In his post, Charlie Tian said that it takes only four hours to fly from Guangzhou to Dhaka, but after landing, completing the on-arrival visa process can take another one to two hours.
He described the airport process as “extremely time-consuming and inefficient”, causing tourists, investors, and businesspeople from China to become exhausted at the very beginning of their visit.
He questioned why such inefficiency at the country’s entry point should become a major barrier if Bangladesh is truly interested in attracting foreign investment and tourism. Along with his post, he shared a photograph of the on-arrival visa counter and immigration police at Dhaka airport.
BIDA is the starting point for domestic and foreign investment through registration. According to the latest estimates from the Bangladesh Bureau of Statistics (BBS), Bangladesh’s gross domestic product (GDP) in the current fiscal year stands at Tk55 lakh crore.
Despite GDP being in the range of Tk5-5.5 lakh crore, registered expressions of investment interest – both domestic and foreign – remain limited to only Tk1-1.5 lakh crore, just 2-3% of total GDP. Moreover, due to delays in utility connections, energy shortages, and other logistical barriers, actual investment is often half – or even less – of the registered amount.
Dr Zahid Hussain, former lead economist of World Bank’s Dhaka office, described the interim government’s approach to promoting the investment situation as disappointing.
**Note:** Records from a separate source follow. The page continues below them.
Lemma start_session_Val now uuid i w w' td :
  ja_SingleLogin ja = false → is_uuid uuid → start_session ja now uuid i w = (w', Val td) →
  createTokens ja (ja_SigningKey ja) i uuid now = Ok td ∧
  ∃ old, w_redis w' !! wrapJwtKey ja uuid = Some (RStr i, expiry now (td_AtExpires td * second - now) old).
Proof.
  intros single Hx. unfold start_session. intros (td' & w1 & H1%or_answer_Val & (z2 & w2 & H2%or_answer_Val & E)%bind_Val)%bind_Val.
  unfold mret, web_ret in E. injection E as -> ->.
  destruct (createTokens _ _ _ _ _) as [td''|] eqn:Et; [|done]. simpl in H1. unfold mret, web_ret in H1. injection H1 as -> ->.
  split; [done|]. apply createTokens_Ok in Et as (Ha & Hr & _). unfold createAuth in H2. rewrite single in H2.
  destruct (split i "-" !! 1%nat); [|done].
  apply bind_Val in H2 as (z3 & w3 & _ & H2). apply bind_Val in H2 as (z4 & w4 & H4 & H2).
  apply bind_Val in H2 as (z5 & w5 & H5 & [= E5]); subst w5. apply command_Val in H4 as (r & [= <-] & Hr4). rewrite Ha in *.
  pose proof (kr_Set eq (wrapJwtKey ja uuid) now (wrapJwtKey ja (td_RefreshUuid td)) i (td_RtExpires td * second - now)) as Hk.
  assert (wrapJwtKey ja (td_RefreshUuid td) ≠ wrapJwtKey ja uuid) as Hne by (apply wrap_ne; rewrite Hr; by apply uuid_ne).
  specialize (Hk Hne w4). rewrite H5 in Hk. simpl in Hk. rewrite <- Hk, Hr4, lookup_insert_eq. by eexists.
Qed.

Lemma loginPost_Val made now rand uuid username password cid vv w w' u td :
  loginPost pc ja cf lc made now rand uuid username password cid vv w = (w', Val (u, td)) →
  ∃ w1, start_session ja now uuid (user_identity u) w1 = (w', Val td).
Proof.
  unfold loginPost.
  intros (z1 & w1 & _ & (p & w2 & _ & (u' & w3 & _ & (td' & w4 & H4 & E)%bind_Val)%bind_Val)%bind_Val)%bind_Val.
  unfold mret, web_ret in E. injection E as -> -> ->. by exists w3.
Qed.

(** *** A session is used *)

(** The headers of a request with a token. *)
Definition bearer (token key : string) : string := if String.eqb key "Authorization" then "Bearer " +:+ token else "".

Lemma extractToken_bearer token : extractToken ("Bearer " +:+ token) = token.
Proof. unfold extractToken. simpl. by destruct token. Qed.

Lemma command_clean {A} (f : redis → result (redis * A)) w :
  w_faults w = [] → command f w = match f (w_redis w) with
                                  | Ok (r, a) => (w <| w_redis := r |>, Val a)
                                  | Err e => (w, Failed e)
                                  end.
Proof. intros Hf. unfold command. rewrite Hf. destruct w as [d r fs]; simpl in *. subst. by destruct (f r) as [[]|]. Qed.

Lemma fetchAuth_clean now x w :
  w_faults w = [] → fetchAuth ja now x w = match live now (w_redis w) (wrapJwtKey ja x) with
                                           | Some (RStr s) => (w, Val s)
                                           | Some (RSet _) => (w, Failed WRONGTYPE)
                                           | None => (w, Failed "redis: nil")
                                           end.
Proof.
  intros Hf. unfold fetchAuth, redis_get, redis_Get, mbind, web_bind. rewrite command_clean by done.
  destruct w as [d r fs]. simpl. destruct (live now r _) as [[]|]; done.
Qed.

Definition token_path (ta : TokenAuth) : Prop := ta_HeaderUserTokenKey ta ≠ "Authorization".

Lemma extractTokenMetadata_clean now header w :
  w_faults w = [] →
  extractTokenMetadata ja now header w =
    (w, match verifyToken (ja_SigningKey ja) now (extractToken header) with
        | Err e => Failed e
        | Ok cl =>
            match cl_strings cl !! "access_uuid" with
            | None => Failed "failed to parse access_uuid from jwt"
            | Some x =>
                match live now (w_redis w) (wrapJwtKey ja x) with
                | Some (RStr s) => if String.eqb s "" then Failed "unauthorized"
                                   else match cl_strings cl !! "user_identity" with
                                        | None => Crashed
                                        | Some i => Val (mkAccessDetails x i)
                                        end
                | _ => Failed "unauthorized"
                end
            end
        end).
Proof.
  intros Hf. unfold extractTokenMetadata. destruct (verifyToken _ _ _) as [cl|e]; [|done].
  change (returned (Ok cl)) with (mret cl : web claims). unfold mbind at 1, web_bind at 1. simpl.
  destruct (cl_strings cl !! "access_uuid") as [x|]; [|done].
  unfold mbind, web_bind, attempt. rewrite fetchAuth_clean by done.
  destruct (live _ _ _) as [[s|]|]; [|done..]. destruct s; [done|]. simpl. by destruct (cl_strings cl !! "user_identity").
Qed.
He said, “If the BIDA executive chairman and others spoke more candidly and closer to the ground, people would feel they were different from others. This is not a political government that needs to beat its own drum. Instead, if the government highlighted where the problems and barriers to investment actually lie, it would have been better. White should be called white, black should be called black, and what is unclear – grey – should be presented as such. Why is there a tendency to selectively present a positive picture? Even that would be acceptable if it reflected reality. There was no need to paint a picture based solely on hope and aspiration.”